What to do => Working from the entries below, give again each line from the first through the one containing "destruct a as", exactly and with nothing else.

•••

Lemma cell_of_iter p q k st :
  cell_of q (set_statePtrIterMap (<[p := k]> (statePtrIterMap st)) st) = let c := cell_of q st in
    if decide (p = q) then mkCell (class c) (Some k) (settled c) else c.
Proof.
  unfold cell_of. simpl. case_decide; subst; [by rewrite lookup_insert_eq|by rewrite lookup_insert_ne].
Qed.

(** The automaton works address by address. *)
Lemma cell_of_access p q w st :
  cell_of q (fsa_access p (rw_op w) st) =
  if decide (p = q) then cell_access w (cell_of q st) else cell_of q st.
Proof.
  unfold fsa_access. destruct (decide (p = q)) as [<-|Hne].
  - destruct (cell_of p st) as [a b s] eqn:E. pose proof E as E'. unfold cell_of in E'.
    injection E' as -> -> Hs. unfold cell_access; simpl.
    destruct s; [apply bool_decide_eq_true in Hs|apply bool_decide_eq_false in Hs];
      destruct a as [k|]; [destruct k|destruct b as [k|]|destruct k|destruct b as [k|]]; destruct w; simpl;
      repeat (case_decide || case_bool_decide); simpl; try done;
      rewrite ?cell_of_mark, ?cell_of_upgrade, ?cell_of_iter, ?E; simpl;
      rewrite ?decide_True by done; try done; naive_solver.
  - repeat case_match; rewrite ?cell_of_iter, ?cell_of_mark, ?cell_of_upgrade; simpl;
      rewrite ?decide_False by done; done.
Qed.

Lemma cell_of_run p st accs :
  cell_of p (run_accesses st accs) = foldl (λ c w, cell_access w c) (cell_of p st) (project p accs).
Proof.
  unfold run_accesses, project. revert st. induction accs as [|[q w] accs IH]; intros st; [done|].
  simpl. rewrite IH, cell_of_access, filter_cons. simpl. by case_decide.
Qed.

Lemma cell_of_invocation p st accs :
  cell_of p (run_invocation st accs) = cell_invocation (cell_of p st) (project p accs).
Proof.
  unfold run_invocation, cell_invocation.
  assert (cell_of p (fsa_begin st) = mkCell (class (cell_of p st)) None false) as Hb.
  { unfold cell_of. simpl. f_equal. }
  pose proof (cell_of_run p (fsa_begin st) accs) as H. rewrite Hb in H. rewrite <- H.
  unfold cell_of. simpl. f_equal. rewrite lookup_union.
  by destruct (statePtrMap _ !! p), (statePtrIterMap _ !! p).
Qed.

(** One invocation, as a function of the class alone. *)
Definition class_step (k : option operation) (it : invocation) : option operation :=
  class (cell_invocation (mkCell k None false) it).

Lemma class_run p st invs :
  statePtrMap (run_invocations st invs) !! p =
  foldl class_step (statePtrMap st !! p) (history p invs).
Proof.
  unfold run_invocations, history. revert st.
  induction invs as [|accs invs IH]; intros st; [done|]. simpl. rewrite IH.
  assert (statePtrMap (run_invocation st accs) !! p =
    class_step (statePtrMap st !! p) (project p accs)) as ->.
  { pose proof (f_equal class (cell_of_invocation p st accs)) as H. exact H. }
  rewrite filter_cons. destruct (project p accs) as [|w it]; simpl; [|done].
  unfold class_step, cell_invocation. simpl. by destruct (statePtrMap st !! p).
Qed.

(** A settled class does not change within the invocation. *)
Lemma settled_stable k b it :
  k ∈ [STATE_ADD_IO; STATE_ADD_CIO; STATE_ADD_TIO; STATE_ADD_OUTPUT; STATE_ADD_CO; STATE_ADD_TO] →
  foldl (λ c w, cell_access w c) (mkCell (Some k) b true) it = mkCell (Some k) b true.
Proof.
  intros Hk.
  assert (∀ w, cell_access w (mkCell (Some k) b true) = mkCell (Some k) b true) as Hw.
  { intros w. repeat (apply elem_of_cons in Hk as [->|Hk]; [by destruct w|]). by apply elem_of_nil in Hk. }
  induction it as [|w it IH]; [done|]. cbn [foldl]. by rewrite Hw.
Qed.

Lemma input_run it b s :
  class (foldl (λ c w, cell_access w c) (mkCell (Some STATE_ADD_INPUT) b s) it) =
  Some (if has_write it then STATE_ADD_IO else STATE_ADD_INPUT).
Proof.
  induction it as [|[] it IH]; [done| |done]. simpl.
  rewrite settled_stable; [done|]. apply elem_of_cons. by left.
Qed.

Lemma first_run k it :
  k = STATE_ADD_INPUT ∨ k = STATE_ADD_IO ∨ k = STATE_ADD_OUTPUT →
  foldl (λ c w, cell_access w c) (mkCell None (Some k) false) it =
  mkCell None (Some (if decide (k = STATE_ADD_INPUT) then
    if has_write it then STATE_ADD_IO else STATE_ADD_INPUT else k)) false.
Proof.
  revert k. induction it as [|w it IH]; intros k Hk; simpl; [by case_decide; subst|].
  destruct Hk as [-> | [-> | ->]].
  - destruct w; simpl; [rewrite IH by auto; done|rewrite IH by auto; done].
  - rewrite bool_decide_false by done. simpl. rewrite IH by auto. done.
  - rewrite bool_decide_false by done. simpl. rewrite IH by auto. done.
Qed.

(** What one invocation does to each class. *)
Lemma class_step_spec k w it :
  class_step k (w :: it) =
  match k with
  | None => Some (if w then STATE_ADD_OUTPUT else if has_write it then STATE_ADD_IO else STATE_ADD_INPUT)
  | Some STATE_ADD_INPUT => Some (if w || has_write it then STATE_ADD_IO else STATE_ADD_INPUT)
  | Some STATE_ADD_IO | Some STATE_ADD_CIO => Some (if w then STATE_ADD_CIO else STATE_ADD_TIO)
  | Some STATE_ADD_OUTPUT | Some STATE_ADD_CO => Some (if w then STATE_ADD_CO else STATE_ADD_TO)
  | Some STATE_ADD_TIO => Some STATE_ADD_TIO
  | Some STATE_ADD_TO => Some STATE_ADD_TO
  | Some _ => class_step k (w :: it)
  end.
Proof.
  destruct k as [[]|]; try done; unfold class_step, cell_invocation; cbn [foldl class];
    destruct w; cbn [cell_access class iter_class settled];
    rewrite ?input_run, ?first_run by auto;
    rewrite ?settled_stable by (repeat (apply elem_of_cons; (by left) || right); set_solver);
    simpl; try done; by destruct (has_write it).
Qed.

•••

Result =>
Lemma cell_of_iter p q k st :
  cell_of q (set_statePtrIterMap (<[p := k]> (statePtrIterMap st)) st) = let c := cell_of q st in
    if decide (p = q) then mkCell (class c) (Some k) (settled c) else c.
Proof.
  unfold cell_of. simpl. case_decide; subst; [by rewrite lookup_insert_eq|by rewrite lookup_insert_ne].
Qed.

(** The automaton works address by address. *)
Lemma cell_of_access p q w st :
  cell_of q (fsa_access p (rw_op w) st) =
  if decide (p = q) then cell_access w (cell_of q st) else cell_of q st.
Proof.
  unfold fsa_access. destruct (decide (p = q)) as [<-|Hne].
  - destruct (cell_of p st) as [a b s] eqn:E. pose proof E as E'. unfold cell_of in E'.
    injection E' as -> -> Hs. unfold cell_access; simpl.
    destruct s; [apply bool_decide_eq_true in Hs|apply bool_decide_eq_false in Hs];
      destruct a as [k|]; [destruct k|destruct b as [k|]|destruct k|destruct b as [k|]]; destruct w; simpl;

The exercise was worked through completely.